A new era of in vivo gene therapy: the applicability of a differentiated HSV-1 based vector platform for redosable medicines
Cell & Gene Therapy Insights 2022; 8(5), 641–651
DOI: 10.18609/cgti.2022.096
Viral vector-based gene replacement approaches have traditionally focused on the use of adenoviruses, adeno-associated viruses, and lentiviruses for functional gene transmission. Innovation in payload delivery is critical for advancing the boundaries of genetic medicine.
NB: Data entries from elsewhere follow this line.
Lemma step_exact s o c ch :
  tidy (subscribed s) →
  tidy (subscribed (step s o)) ∧
  (nextSubscription (step s o), attempt_of (subscribed (step s o)) c ch) = pair_step c ch (nextSubscription s, attempt_of (subscribed s) c ch) o.
Proof.
  intros Hs. destruct o as [c' ch'|c' ch' attempt accepted|c' ch'|c'|ch' payload queued active now published]; simpl.
  - split.
    + intros x cl. rewrite lookup_insert_Some. intros [[_ <-]|[_ H]]; [apply insert_non_empty|by eapply Hs].
    + f_equal. unfold attempt_of at 1. destruct (decide (ch = ch')) as [->|Hne].
      * rewrite lookup_insert_eq. simpl. destruct (decide (c = c')) as [->|Hc]; [by rewrite lookup_insert_eq, bool_decide_eq_true_2|].
        rewrite lookup_insert_ne, clients_of_attempt, bool_decide_eq_false_2 by naive_solver. done.
      * rewrite lookup_insert_ne, bool_decide_eq_false_2 by naive_solver. done.
  - unfold subscriptionFinished. destruct accepted; [done|]. simpl. rewrite clients_of_attempt. case_bool_decide as Hne.
    + split; [done|]. rewrite bool_decide_eq_false_2; [done|]. intros (-> & -> & Ha). rewrite Ha in Hne. done.
    + destruct (put_spec ch' (delete c' (clients_of s ch')) (subscribed s) Hs) as [H1 H2]. split; [done|]. simpl. f_equal. rewrite H2.
      destruct (decide (ch = ch')) as [->|Hch]; [|by rewrite bool_decide_eq_false_2 by naive_solver]. destruct (decide (c = c')) as [->|Hc].
      * rewrite lookup_delete_eq. destruct (attempt_of (subscribed s) c' ch') as [a|]; [|by case_bool_decide]. simpl in Hne. subst a. by rewrite bool_decide_eq_true_2.
      * rewrite lookup_delete_ne, clients_of_attempt, bool_decide_eq_false_2 by naive_solver. done.
  - destruct (put_spec ch' (delete c' (clients_of s ch')) (subscribed s) Hs) as [H1 H2]. split; [done|]. f_equal. rewrite H2.
    destruct (decide (ch = ch')) as [->|Hch]; [|by rewrite bool_decide_eq_false_2 by naive_solver]. destruct (decide (c = c')) as [->|Hc].
    + by rewrite lookup_delete_eq, bool_decide_eq_true_2.
    + rewrite lookup_delete_ne, clients_of_attempt, bool_decide_eq_false_2 by naive_solver. done.
  - destruct (forget_attempt (subscribed s) c') as [H1 H2]. split; [done|]. f_equal. rewrite H2. destruct (decide (c = c')) as [->|Hc];
      [by rewrite bool_decide_eq_true_2|by rewrite bool_decide_eq_false_2 by congruence].
  - unfold TryPublishEphemeral. destruct (Nat.eqb_spec payload 0) as [->|Hp]; [done|]. simpl. rewrite (proj2 (Nat.ltb_lt 0 payload)) by lia. simpl.
    destruct (Z.ltb_spec Composition.MaxTransientFrameBytes (Z.of_nat payload)) as [Hm|Hm]; [by rewrite (proj2 (Z.leb_gt _ _))|].
    rewrite (proj2 (Z.leb_le _ _)) by done. simpl. destruct queued as [size|]; [|done]. unfold admitSubscribed.
    destruct (admit_ _ _ _ _) as [admitted b]. simpl. destruct (put_spec ch' (reached s ch' active) (subscribed s) Hs) as [H1 H2]. split; [done|]. f_equal. rewrite H2.
    destruct (decide (ch = ch')) as [->|Hch]; [|by rewrite bool_decide_eq_false_2 by naive_solver]. unfold reached. destruct (decide (c ∈ active)) as [Hin|Hin].
    + rewrite bool_decide_eq_false_2 by naive_solver. rewrite map_lookup_filter, clients_of_attempt. destruct (attempt_of (subscribed s) c ch'); simpl; [|done].
      by case_guard.
    + rewrite bool_decide_eq_true_2 by done. rewrite map_lookup_filter. destruct (clients_of s ch' !! c); simpl; [|done]. by case_guard.
Qed.

Definition new_server (rate burst : Z) : centrifugeServer := mkServer (newEphemeralBudget rate burst) ∅ 0.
While underappreciated, herpes simplex virus type 1 (HSV-1) possesses a number of natural traits that make it an attractive alternative for gene therapy approaches, including episomal delivery, large payload capacity, a broad tissue tropism, and the ability to resist immune clearance via inhibition of innate and adaptive anti-viral immunity. Krystal Biotech has created a proprietary HSV-1-based gene delivery platform leveraging many of the natural properties innate to HSV-1, while engineering it to be replication-incompetent to reduce cytotoxicity. This platform has been validated clinically in dermatology, and its utility is being extended into programs across additional tissue types and organ systems, including initiation of a genetic pulmonary program in cystic fibrosis. This differentiated vector platform provides a broadly applicable, highly versatile gene delivery system for the development of direct and redosable genetically-coded medicines.